GIVEN ENTRIES
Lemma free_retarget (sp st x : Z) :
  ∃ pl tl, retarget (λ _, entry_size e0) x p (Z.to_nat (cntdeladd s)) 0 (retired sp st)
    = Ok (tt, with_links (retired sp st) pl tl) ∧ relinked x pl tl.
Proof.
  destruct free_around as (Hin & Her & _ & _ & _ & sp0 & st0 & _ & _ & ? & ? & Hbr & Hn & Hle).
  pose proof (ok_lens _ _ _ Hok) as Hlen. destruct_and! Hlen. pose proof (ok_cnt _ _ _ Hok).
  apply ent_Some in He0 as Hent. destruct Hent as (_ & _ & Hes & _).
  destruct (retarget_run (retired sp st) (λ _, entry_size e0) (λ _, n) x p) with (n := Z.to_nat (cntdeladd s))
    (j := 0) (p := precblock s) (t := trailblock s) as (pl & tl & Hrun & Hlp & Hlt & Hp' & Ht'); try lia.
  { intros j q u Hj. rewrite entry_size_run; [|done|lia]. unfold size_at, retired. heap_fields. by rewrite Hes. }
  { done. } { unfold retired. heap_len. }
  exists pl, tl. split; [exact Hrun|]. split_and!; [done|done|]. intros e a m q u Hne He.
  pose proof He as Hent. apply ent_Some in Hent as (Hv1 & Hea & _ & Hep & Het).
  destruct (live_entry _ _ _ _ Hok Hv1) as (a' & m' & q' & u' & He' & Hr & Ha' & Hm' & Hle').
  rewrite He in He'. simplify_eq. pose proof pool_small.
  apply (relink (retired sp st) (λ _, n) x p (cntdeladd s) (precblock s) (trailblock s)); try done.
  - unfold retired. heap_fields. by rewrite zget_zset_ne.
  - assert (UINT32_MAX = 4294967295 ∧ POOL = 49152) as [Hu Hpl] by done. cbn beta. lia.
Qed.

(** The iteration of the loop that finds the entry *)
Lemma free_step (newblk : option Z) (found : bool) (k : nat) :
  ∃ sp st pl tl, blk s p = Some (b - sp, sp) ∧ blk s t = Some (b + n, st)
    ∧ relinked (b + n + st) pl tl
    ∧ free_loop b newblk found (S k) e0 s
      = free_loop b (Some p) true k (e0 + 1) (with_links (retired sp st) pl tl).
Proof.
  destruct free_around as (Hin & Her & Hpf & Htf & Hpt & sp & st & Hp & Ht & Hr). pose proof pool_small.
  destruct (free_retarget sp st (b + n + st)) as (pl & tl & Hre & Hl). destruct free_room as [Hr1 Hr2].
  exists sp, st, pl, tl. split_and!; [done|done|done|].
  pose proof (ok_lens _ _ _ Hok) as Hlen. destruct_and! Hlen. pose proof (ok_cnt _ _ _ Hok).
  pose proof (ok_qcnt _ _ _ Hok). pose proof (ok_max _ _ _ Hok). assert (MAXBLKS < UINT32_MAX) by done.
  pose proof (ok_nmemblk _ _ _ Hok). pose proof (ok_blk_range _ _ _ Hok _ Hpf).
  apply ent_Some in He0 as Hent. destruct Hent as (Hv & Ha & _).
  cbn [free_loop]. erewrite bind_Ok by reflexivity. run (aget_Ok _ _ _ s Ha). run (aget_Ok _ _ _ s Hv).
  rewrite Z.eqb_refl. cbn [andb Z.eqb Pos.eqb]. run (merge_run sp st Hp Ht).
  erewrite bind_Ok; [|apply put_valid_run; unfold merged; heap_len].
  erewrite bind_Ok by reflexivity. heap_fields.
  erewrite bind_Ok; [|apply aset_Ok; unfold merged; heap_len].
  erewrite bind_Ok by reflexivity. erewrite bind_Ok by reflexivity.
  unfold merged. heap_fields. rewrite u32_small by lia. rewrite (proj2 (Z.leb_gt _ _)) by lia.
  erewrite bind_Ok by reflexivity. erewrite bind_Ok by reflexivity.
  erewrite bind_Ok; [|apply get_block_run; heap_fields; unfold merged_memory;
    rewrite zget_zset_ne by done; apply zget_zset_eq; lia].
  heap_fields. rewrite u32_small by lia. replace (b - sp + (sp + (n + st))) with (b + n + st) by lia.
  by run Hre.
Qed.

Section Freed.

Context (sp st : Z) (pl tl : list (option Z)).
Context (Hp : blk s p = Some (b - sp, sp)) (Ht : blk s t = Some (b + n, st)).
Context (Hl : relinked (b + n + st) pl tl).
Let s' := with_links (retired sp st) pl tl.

ACTIVITY
Transcribe, word for word, the data above from its first line through the line with "destruct (retarget_run (retired", and include nothing else.

WRITTEN RESPONSE
Lemma free_retarget (sp st x : Z) :
  ∃ pl tl, retarget (λ _, entry_size e0) x p (Z.to_nat (cntdeladd s)) 0 (retired sp st)
    = Ok (tt, with_links (retired sp st) pl tl) ∧ relinked x pl tl.
Proof.
  destruct free_around as (Hin & Her & _ & _ & _ & sp0 & st0 & _ & _ & ? & ? & Hbr & Hn & Hle).
  pose proof (ok_lens _ _ _ Hok) as Hlen. destruct_and! Hlen. pose proof (ok_cnt _ _ _ Hok).
  apply ent_Some in He0 as Hent. destruct Hent as (_ & _ & Hes & _).
  destruct (retarget_run (retired sp st) (λ _, entry_size e0) (λ _, n) x p) with (n := Z.to_nat (cntdeladd s))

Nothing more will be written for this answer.